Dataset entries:
-=-=-=-=-
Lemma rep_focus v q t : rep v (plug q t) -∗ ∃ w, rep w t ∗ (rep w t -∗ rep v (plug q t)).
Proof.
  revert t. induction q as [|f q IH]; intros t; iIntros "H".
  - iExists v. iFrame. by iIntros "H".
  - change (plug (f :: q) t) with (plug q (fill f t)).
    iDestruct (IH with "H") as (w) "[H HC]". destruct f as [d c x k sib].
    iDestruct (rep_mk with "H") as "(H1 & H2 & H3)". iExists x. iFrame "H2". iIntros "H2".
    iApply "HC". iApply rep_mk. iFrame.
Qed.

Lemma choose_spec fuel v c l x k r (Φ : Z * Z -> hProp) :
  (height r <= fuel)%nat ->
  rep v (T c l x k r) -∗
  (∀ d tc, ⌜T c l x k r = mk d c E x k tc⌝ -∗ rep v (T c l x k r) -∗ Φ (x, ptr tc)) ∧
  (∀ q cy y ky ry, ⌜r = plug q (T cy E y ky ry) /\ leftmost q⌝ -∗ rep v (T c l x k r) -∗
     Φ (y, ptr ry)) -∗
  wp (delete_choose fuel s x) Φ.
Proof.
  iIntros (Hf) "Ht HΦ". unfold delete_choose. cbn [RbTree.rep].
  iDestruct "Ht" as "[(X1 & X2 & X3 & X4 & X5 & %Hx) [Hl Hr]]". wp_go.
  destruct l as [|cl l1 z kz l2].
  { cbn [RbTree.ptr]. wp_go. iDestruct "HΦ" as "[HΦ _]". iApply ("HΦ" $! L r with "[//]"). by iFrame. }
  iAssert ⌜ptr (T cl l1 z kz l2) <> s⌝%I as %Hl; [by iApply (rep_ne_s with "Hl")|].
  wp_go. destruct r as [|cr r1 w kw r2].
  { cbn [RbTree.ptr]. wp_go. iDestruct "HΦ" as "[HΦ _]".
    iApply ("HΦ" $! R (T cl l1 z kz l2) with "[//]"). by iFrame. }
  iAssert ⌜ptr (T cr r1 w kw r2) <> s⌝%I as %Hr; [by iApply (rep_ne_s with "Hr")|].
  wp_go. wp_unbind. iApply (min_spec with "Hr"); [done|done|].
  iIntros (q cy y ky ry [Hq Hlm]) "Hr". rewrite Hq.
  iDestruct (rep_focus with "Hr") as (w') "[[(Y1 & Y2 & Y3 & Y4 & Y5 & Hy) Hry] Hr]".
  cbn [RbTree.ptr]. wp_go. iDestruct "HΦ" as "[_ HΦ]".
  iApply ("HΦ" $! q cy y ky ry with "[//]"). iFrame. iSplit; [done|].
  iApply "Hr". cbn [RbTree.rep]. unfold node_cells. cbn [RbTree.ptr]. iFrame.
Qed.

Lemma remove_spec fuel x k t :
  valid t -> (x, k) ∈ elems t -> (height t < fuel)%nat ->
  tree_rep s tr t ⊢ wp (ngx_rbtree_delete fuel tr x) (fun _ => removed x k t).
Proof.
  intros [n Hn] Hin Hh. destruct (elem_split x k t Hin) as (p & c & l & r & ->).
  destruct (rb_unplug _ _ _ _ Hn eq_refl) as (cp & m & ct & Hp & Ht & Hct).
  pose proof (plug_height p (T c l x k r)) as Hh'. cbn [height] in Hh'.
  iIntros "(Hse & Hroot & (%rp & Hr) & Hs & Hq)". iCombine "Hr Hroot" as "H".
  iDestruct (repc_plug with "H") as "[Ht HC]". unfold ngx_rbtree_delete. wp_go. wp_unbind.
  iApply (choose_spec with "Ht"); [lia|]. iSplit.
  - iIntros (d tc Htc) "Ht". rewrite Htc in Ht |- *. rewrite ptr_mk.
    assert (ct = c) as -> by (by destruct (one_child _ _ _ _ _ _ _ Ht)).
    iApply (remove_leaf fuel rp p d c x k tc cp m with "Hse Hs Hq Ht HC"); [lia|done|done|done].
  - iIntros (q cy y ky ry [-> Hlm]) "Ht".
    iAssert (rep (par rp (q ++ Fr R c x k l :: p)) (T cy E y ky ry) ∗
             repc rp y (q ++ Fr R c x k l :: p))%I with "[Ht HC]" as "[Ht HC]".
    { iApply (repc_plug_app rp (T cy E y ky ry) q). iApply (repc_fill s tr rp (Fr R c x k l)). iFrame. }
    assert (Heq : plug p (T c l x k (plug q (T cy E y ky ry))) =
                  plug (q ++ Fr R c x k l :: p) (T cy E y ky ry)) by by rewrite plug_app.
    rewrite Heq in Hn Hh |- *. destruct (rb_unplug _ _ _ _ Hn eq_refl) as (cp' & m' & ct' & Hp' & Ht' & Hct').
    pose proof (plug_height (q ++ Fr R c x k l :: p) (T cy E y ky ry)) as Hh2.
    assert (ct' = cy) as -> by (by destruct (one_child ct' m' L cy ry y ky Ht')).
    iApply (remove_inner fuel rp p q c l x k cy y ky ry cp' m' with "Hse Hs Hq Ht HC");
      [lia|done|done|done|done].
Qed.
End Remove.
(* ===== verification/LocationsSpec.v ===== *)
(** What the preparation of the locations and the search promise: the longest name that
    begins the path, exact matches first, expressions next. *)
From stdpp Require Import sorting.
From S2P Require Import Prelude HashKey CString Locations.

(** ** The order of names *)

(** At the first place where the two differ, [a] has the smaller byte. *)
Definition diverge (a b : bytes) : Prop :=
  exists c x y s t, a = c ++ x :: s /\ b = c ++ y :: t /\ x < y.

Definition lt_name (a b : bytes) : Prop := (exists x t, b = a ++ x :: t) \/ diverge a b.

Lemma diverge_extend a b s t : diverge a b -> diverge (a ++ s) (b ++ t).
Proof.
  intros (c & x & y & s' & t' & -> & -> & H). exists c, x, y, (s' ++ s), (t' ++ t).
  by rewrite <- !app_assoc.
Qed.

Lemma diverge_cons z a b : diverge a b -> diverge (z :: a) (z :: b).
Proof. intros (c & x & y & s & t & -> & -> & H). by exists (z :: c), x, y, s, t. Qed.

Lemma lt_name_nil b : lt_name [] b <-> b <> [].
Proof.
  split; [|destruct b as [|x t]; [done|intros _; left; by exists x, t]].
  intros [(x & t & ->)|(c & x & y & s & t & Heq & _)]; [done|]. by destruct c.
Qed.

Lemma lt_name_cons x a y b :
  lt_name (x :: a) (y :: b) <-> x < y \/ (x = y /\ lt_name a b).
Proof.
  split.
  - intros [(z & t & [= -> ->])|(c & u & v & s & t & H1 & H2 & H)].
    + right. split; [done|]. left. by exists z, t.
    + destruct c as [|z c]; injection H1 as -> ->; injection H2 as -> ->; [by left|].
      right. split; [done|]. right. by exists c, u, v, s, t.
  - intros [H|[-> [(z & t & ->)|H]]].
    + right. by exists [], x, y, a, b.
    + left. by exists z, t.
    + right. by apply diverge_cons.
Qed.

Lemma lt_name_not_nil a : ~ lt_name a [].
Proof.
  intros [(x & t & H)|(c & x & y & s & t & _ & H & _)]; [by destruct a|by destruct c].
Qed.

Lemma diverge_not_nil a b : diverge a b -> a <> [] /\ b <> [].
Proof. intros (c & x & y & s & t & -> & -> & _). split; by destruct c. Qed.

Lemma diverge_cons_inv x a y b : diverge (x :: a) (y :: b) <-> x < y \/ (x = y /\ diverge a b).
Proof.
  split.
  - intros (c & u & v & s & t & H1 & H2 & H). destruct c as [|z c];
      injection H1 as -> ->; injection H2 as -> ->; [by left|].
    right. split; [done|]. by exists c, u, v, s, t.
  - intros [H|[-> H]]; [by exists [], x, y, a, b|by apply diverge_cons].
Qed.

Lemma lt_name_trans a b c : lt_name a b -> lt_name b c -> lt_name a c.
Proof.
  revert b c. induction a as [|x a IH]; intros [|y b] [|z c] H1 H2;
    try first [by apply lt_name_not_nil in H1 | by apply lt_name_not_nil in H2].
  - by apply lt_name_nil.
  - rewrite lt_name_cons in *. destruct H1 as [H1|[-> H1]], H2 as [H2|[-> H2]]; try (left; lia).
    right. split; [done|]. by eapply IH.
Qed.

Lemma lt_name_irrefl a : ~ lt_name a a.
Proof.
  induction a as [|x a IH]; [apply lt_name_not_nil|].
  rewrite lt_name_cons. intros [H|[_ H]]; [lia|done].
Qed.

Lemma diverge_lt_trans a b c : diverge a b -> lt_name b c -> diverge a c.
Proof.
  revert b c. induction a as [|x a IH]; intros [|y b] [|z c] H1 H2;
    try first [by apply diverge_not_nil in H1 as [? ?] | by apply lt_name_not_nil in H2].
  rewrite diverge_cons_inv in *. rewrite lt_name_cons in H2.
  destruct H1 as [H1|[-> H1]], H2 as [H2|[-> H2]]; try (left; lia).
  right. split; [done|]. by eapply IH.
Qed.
-=-=-=-=-
**What to do:** Above are some lines. Repeat exactly, and only, those from the line that has "iAssert ⌜ptr (T cr" through the line that has "iDestruct (rep_focus with".

**Result for this task:**
  iAssert ⌜ptr (T cr r1 w kw r2) <> s⌝%I as %Hr; [by iApply (rep_ne_s with "Hr")|].
  wp_go. wp_unbind. iApply (min_spec with "Hr"); [done|done|].
  iIntros (q cy y ky ry [Hq Hlm]) "Hr". rewrite Hq.
  iDestruct (rep_focus with "Hr") as (w') "[[(Y1 & Y2 & Y3 & Y4 & Y5 & Hy) Hry] Hr]".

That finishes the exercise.